EXERCISE OBJECTIVE
Count up the lines below that include the string "beyond" and report the number by itself.

AVAILABLE RECORDS
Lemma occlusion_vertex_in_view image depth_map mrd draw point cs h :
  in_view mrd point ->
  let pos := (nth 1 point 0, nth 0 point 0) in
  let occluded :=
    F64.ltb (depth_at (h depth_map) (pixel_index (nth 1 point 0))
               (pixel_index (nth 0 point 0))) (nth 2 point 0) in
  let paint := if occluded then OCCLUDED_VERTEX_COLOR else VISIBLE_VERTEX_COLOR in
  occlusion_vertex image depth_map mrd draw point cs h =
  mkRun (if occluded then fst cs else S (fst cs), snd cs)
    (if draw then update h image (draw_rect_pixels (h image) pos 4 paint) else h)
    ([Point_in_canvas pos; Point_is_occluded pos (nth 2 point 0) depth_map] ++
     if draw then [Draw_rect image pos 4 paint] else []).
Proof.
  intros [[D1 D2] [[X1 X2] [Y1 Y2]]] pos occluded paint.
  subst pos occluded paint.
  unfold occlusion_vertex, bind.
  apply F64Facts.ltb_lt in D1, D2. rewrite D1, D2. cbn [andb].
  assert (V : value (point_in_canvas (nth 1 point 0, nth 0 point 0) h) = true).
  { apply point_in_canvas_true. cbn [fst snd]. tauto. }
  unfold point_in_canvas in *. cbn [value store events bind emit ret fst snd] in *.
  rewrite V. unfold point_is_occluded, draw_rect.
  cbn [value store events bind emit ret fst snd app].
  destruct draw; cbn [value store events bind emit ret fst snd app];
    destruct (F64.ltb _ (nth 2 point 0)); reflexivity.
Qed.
--
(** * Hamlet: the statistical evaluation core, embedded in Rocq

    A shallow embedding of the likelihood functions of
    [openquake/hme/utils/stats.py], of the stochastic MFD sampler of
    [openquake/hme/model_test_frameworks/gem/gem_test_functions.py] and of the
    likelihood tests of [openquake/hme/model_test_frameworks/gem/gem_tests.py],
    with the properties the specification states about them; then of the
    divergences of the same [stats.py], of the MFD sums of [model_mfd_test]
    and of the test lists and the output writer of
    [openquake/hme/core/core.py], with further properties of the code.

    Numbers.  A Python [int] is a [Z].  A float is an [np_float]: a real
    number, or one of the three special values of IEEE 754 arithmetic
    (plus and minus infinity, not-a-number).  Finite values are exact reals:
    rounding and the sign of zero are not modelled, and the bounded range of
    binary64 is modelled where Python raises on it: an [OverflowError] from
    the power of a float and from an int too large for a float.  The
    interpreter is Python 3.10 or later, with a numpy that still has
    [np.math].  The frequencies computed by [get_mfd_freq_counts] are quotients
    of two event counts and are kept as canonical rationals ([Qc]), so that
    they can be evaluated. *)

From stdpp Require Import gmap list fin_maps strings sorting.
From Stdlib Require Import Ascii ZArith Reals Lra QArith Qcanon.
* * *
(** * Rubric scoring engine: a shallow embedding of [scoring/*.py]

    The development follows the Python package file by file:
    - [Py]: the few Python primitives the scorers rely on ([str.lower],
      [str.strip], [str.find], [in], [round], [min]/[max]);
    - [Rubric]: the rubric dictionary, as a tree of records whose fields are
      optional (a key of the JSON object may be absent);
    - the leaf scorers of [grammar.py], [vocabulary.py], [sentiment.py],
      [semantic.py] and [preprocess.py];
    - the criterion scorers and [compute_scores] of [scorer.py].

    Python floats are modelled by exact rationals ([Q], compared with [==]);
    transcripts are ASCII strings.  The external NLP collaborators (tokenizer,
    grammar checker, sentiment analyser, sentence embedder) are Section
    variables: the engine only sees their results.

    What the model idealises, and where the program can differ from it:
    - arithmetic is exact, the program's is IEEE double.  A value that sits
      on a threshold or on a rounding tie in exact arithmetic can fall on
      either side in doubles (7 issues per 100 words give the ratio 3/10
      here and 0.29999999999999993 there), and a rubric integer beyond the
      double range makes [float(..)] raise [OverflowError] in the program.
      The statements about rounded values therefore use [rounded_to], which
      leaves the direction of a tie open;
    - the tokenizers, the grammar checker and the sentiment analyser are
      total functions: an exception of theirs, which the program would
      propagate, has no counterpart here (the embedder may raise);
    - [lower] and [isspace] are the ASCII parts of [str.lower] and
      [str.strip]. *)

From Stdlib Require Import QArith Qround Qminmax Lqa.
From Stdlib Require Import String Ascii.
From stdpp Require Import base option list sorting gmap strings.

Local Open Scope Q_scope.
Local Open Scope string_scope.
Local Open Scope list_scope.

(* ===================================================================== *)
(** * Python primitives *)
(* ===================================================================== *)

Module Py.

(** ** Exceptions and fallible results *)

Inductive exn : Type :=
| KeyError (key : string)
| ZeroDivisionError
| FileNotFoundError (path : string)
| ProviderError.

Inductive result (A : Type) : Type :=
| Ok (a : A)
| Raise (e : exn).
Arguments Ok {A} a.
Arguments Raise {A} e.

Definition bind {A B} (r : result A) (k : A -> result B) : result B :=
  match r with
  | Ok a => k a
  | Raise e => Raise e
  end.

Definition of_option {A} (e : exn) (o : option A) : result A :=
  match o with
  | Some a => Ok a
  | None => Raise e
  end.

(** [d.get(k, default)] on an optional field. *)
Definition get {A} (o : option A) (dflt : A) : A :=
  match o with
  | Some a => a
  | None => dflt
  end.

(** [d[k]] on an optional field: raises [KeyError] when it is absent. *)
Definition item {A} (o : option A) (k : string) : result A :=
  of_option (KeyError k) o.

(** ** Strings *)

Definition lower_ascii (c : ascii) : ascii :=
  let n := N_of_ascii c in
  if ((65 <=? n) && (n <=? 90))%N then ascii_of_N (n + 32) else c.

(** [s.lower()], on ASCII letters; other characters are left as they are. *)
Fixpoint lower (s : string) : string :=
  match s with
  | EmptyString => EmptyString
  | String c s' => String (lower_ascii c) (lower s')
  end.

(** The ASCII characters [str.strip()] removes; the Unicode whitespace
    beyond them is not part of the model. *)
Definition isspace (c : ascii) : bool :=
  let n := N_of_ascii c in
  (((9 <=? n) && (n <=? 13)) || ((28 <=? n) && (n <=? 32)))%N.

ANSWER TO THE PROBLEM
2